RECORDS TO USE Start Marker

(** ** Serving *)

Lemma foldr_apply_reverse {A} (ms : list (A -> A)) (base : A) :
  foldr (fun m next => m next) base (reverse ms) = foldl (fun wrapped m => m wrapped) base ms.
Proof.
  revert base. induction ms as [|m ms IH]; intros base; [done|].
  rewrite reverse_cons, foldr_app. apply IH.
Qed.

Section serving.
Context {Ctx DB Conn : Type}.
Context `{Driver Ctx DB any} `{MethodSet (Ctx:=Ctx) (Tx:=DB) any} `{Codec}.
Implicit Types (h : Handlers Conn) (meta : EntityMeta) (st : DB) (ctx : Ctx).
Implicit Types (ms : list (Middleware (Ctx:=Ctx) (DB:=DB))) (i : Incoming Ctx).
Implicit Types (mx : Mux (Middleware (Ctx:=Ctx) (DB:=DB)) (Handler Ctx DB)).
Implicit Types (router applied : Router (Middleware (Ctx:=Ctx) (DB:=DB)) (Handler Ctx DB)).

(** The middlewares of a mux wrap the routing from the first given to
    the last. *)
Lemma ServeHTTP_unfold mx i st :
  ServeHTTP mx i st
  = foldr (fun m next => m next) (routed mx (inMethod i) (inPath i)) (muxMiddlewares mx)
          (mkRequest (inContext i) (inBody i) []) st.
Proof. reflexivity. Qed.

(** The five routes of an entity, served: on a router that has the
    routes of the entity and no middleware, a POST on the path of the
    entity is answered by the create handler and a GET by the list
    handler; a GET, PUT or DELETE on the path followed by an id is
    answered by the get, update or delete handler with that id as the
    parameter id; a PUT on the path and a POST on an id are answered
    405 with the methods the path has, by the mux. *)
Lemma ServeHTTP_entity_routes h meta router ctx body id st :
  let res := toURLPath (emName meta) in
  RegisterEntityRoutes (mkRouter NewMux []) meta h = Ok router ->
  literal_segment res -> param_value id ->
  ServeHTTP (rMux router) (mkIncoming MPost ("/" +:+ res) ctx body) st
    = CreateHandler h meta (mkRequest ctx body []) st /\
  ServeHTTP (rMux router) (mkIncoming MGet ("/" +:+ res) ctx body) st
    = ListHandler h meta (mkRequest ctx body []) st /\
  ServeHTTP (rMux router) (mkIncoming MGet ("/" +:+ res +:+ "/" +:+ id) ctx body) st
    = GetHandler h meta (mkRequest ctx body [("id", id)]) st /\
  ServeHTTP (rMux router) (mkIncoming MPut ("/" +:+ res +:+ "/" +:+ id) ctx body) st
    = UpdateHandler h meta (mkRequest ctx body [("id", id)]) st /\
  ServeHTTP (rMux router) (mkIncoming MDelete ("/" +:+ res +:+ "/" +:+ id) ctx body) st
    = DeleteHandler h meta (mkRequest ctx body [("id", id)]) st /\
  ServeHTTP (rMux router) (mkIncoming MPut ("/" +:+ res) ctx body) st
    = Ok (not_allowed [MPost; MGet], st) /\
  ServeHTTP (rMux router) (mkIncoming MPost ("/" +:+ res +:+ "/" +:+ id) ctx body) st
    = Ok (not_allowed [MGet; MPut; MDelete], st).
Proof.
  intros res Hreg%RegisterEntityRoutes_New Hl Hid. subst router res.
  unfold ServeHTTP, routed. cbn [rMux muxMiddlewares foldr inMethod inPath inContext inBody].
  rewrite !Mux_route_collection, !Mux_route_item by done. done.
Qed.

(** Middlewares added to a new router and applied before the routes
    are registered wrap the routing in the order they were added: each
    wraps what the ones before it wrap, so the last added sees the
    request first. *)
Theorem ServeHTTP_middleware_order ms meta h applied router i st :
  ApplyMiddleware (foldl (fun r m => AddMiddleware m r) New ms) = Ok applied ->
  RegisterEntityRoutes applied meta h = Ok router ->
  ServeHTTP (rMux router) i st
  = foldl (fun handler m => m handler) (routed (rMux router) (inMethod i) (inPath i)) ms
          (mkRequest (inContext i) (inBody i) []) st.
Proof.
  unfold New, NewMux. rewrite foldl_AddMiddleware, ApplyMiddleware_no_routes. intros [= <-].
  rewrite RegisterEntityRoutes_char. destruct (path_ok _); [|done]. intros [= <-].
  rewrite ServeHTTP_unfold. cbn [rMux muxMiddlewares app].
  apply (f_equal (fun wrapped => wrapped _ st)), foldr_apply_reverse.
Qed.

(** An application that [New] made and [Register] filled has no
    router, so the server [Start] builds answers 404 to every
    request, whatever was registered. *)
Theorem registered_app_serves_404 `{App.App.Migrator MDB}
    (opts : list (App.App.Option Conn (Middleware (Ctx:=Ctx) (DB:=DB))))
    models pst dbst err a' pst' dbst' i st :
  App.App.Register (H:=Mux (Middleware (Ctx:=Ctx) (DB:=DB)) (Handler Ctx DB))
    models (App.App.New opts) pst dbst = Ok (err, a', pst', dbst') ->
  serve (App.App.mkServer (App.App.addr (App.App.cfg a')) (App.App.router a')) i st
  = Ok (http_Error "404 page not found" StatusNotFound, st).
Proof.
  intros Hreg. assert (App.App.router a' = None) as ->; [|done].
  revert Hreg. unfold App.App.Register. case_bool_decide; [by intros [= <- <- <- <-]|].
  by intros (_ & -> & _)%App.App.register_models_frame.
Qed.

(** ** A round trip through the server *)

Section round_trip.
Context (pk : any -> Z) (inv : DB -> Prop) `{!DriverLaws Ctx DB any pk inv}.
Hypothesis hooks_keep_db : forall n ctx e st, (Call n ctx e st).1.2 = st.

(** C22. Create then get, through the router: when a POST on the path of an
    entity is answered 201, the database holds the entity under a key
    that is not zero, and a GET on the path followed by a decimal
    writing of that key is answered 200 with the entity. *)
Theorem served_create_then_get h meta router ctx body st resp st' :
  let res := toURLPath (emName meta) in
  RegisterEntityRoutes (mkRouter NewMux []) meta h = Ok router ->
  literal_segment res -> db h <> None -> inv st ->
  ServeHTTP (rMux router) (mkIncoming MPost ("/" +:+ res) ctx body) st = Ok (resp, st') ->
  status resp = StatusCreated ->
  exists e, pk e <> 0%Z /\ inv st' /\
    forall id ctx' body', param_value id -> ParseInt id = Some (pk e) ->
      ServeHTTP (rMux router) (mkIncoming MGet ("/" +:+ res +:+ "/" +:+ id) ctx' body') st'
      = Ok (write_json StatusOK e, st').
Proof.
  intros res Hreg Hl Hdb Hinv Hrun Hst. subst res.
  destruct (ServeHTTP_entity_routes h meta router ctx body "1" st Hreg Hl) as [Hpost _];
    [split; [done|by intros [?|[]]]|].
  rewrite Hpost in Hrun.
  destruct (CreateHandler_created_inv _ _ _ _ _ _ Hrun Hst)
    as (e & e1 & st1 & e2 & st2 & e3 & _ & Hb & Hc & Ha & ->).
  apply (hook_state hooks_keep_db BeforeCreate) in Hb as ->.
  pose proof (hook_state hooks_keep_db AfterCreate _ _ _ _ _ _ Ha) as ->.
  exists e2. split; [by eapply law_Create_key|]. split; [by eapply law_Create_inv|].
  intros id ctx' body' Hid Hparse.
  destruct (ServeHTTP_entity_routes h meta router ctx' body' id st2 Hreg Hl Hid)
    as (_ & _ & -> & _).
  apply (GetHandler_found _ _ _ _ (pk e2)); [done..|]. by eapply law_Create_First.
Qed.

RECORDS TO USE End Marker
RECORDS TO USE Start Marker

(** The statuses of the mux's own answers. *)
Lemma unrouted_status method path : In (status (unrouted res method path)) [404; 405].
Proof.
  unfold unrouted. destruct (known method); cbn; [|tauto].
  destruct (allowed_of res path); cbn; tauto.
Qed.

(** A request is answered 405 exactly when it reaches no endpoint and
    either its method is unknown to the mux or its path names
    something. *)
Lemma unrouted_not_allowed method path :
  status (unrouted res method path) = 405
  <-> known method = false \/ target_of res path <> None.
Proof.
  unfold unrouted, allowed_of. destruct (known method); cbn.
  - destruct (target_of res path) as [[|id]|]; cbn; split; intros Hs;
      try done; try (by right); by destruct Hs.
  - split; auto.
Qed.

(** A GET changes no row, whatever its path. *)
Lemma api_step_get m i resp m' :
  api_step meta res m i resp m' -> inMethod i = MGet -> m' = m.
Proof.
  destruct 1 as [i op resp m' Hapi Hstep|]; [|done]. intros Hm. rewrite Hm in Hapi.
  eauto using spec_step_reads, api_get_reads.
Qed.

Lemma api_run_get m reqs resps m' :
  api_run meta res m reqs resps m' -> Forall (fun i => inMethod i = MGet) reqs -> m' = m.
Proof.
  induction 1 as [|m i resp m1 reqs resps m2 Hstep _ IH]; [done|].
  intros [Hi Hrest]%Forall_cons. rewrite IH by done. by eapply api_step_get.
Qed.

RECORDS TO USE End Marker

-- TRY IT --
Copy exactly the stretch of data above from the line with "status resp = StatusCreated ->" through the line with "intros id ctx' body' Hid Hparse.", and omit all other lines.

-- RESULT FOR THIS TASK --
  status resp = StatusCreated ->
  exists e, pk e <> 0%Z /\ inv st' /\
    forall id ctx' body', param_value id -> ParseInt id = Some (pk e) ->
      ServeHTTP (rMux router) (mkIncoming MGet ("/" +:+ res +:+ "/" +:+ id) ctx' body') st'
      = Ok (write_json StatusOK e, st').
Proof.
  intros res Hreg Hl Hdb Hinv Hrun Hst. subst res.
  destruct (ServeHTTP_entity_routes h meta router ctx body "1" st Hreg Hl) as [Hpost _];
    [split; [done|by intros [?|[]]]|].
  rewrite Hpost in Hrun.
  destruct (CreateHandler_created_inv _ _ _ _ _ _ Hrun Hst)
    as (e & e1 & st1 & e2 & st2 & e3 & _ & Hb & Hc & Ha & ->).
  apply (hook_state hooks_keep_db BeforeCreate) in Hb as ->.
  pose proof (hook_state hooks_keep_db AfterCreate _ _ _ _ _ _ Ha) as ->.
  exists e2. split; [by eapply law_Create_key|]. split; [by eapply law_Create_inv|].
  intros id ctx' body' Hid Hparse.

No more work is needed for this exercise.